Problem requirements:
Your answer should be only the lines below from the one with "(c <=? 8202))." to the one with "49 :: of_uint d'", repeated exactly, ends included.

Records shown:
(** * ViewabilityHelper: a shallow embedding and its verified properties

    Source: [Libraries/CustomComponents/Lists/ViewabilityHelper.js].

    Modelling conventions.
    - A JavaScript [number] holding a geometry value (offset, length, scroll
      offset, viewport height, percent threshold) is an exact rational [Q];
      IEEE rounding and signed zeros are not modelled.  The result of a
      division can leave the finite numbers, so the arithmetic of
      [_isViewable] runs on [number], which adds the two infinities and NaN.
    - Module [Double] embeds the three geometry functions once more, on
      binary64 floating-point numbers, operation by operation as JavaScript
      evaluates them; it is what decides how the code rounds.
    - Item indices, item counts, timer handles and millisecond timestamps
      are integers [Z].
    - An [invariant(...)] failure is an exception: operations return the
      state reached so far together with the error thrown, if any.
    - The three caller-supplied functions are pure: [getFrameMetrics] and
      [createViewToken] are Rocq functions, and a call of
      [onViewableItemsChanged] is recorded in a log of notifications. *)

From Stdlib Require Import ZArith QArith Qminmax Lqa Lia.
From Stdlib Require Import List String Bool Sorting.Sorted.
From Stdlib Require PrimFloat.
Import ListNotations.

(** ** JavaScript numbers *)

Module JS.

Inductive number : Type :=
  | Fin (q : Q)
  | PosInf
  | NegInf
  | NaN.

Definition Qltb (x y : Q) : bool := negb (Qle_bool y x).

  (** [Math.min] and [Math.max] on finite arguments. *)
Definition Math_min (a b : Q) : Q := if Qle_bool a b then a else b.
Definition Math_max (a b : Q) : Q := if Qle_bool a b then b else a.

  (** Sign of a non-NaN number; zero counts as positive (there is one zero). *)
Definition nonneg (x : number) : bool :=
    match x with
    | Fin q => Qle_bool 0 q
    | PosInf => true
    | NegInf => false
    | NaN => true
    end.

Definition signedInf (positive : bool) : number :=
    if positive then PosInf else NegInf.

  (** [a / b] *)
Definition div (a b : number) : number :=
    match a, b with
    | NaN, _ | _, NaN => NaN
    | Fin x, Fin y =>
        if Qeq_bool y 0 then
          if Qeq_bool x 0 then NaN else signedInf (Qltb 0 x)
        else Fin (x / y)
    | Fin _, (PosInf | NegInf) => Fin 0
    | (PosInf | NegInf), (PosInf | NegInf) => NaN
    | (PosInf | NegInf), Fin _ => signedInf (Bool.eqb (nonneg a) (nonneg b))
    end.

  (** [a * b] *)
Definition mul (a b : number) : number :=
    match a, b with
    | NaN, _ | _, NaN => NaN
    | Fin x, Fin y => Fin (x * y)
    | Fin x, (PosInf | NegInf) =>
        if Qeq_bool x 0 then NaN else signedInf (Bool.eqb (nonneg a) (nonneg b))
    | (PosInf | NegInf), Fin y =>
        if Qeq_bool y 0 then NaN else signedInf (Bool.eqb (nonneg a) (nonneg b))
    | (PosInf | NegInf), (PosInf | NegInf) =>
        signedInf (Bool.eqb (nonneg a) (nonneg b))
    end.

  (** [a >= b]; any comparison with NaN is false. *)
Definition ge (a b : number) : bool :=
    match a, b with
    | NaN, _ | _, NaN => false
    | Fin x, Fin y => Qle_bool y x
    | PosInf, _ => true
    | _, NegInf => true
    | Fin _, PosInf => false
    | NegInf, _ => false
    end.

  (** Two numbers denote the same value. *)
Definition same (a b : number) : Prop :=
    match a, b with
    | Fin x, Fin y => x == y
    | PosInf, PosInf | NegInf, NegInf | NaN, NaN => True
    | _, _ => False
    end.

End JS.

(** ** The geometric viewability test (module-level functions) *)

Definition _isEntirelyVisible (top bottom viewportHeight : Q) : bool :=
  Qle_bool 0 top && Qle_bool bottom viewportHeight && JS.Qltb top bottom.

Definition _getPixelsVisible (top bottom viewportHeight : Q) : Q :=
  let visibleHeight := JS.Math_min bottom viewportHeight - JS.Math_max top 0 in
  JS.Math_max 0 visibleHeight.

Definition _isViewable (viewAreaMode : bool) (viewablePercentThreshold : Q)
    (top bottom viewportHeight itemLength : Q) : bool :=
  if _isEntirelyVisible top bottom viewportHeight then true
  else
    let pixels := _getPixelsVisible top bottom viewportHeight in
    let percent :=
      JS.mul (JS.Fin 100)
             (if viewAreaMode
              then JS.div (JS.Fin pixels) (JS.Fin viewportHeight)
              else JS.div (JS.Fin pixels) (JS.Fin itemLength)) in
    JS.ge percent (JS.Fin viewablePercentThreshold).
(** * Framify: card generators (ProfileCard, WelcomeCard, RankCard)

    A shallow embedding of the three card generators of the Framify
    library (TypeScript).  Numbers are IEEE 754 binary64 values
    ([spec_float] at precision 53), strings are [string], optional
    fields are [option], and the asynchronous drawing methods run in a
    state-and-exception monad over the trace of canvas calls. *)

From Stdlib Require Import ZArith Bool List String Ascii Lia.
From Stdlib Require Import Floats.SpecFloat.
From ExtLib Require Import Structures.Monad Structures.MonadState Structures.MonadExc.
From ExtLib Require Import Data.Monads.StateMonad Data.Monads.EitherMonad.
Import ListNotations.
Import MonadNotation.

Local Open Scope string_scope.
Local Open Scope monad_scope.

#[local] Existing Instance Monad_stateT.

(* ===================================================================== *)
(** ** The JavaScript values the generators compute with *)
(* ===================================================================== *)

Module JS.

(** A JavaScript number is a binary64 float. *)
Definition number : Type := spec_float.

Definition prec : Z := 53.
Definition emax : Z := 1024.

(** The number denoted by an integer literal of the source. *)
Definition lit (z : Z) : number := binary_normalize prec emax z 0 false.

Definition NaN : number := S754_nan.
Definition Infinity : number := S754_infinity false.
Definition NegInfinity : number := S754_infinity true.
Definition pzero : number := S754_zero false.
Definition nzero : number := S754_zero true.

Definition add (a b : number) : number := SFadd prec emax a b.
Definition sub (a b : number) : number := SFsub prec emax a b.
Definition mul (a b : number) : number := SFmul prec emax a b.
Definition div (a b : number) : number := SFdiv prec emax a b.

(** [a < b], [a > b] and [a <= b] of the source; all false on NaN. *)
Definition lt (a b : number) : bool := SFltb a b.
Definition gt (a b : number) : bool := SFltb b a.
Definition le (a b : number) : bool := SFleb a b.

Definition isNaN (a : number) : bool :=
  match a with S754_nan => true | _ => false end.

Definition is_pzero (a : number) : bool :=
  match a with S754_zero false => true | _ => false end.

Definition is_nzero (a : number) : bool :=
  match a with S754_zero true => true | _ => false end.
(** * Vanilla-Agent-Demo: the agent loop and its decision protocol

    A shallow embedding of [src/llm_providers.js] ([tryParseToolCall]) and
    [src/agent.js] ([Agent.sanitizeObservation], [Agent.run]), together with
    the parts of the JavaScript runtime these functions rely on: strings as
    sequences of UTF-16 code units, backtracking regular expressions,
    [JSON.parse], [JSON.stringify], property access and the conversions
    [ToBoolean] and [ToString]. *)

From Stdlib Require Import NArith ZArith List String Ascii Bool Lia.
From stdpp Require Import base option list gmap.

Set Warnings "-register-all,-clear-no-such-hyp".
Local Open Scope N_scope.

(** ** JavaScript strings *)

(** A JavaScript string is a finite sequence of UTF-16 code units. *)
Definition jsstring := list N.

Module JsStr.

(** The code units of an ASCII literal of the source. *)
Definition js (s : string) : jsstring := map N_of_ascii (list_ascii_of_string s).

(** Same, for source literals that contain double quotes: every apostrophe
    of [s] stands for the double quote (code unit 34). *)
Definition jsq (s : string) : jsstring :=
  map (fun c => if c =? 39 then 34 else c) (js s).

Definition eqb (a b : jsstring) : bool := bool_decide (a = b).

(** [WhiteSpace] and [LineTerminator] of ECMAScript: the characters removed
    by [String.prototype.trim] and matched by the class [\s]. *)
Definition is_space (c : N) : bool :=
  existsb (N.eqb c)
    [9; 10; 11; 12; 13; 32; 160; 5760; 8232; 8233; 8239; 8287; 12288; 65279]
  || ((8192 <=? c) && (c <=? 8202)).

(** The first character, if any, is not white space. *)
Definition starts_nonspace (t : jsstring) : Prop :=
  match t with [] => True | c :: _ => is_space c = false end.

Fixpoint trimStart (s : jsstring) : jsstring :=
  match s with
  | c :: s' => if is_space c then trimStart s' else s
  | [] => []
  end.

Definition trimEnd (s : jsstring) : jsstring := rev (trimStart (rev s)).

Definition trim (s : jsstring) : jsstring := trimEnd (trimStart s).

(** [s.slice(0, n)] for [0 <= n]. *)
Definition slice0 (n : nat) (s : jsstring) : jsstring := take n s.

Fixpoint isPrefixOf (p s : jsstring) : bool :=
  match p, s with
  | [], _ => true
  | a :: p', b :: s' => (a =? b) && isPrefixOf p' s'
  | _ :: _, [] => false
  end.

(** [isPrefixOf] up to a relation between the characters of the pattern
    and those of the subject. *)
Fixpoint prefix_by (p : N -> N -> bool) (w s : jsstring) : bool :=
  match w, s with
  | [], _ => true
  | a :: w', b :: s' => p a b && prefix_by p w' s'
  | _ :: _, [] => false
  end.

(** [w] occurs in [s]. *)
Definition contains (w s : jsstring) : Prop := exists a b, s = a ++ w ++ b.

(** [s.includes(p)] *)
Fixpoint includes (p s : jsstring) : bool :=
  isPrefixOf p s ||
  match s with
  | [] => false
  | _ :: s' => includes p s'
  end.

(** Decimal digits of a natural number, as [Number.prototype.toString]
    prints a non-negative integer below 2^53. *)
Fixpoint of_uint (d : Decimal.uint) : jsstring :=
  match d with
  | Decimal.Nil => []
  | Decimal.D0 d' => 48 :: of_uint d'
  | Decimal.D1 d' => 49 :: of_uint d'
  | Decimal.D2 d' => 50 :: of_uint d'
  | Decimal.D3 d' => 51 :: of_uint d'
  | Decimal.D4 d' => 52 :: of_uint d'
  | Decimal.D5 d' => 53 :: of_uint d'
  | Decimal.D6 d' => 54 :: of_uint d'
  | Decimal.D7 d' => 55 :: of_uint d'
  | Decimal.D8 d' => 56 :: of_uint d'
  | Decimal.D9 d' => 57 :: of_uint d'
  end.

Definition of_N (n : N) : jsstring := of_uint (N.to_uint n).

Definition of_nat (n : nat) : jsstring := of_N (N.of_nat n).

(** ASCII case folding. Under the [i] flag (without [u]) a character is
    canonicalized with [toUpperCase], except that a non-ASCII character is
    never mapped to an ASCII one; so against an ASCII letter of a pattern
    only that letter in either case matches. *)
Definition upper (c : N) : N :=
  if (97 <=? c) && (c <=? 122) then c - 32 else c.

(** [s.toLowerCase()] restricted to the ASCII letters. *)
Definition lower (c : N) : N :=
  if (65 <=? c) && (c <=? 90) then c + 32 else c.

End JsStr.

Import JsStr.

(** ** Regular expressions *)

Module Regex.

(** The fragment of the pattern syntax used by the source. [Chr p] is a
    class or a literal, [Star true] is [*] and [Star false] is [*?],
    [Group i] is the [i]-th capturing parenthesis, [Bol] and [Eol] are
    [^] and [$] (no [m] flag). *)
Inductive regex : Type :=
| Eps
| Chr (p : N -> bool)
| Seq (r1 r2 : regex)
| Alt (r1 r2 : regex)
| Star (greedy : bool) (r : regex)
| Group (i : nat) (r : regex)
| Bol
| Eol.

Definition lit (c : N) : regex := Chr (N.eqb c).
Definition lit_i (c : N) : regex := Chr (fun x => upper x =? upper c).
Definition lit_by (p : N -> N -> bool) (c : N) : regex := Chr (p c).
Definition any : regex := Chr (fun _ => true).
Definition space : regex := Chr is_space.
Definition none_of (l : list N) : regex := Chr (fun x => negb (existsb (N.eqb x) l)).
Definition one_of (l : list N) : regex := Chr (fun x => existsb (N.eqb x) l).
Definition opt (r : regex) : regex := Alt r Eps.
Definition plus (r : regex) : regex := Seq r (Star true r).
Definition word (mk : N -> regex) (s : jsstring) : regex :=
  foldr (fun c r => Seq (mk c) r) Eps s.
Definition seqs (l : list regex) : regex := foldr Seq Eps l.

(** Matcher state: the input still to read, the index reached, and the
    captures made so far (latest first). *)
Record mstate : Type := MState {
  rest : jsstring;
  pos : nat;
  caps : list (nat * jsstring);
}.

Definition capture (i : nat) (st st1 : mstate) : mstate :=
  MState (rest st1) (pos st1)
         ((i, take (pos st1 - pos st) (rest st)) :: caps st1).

Output of the task:
  || ((8192 <=? c) && (c <=? 8202)).

(** The first character, if any, is not white space. *)
Definition starts_nonspace (t : jsstring) : Prop :=
  match t with [] => True | c :: _ => is_space c = false end.

Fixpoint trimStart (s : jsstring) : jsstring :=
  match s with
  | c :: s' => if is_space c then trimStart s' else s
  | [] => []
  end.

Definition trimEnd (s : jsstring) : jsstring := rev (trimStart (rev s)).

Definition trim (s : jsstring) : jsstring := trimEnd (trimStart s).

(** [s.slice(0, n)] for [0 <= n]. *)
Definition slice0 (n : nat) (s : jsstring) : jsstring := take n s.

Fixpoint isPrefixOf (p s : jsstring) : bool :=
  match p, s with
  | [], _ => true
  | a :: p', b :: s' => (a =? b) && isPrefixOf p' s'
  | _ :: _, [] => false
  end.

(** [isPrefixOf] up to a relation between the characters of the pattern
    and those of the subject. *)
Fixpoint prefix_by (p : N -> N -> bool) (w s : jsstring) : bool :=
  match w, s with
  | [], _ => true
  | a :: w', b :: s' => p a b && prefix_by p w' s'
  | _ :: _, [] => false
  end.

(** [w] occurs in [s]. *)
Definition contains (w s : jsstring) : Prop := exists a b, s = a ++ w ++ b.

(** [s.includes(p)] *)
Fixpoint includes (p s : jsstring) : bool :=
  isPrefixOf p s ||
  match s with
  | [] => false
  | _ :: s' => includes p s'
  end.

(** Decimal digits of a natural number, as [Number.prototype.toString]
    prints a non-negative integer below 2^53. *)
Fixpoint of_uint (d : Decimal.uint) : jsstring :=
  match d with
  | Decimal.Nil => []
  | Decimal.D0 d' => 48 :: of_uint d'
  | Decimal.D1 d' => 49 :: of_uint d'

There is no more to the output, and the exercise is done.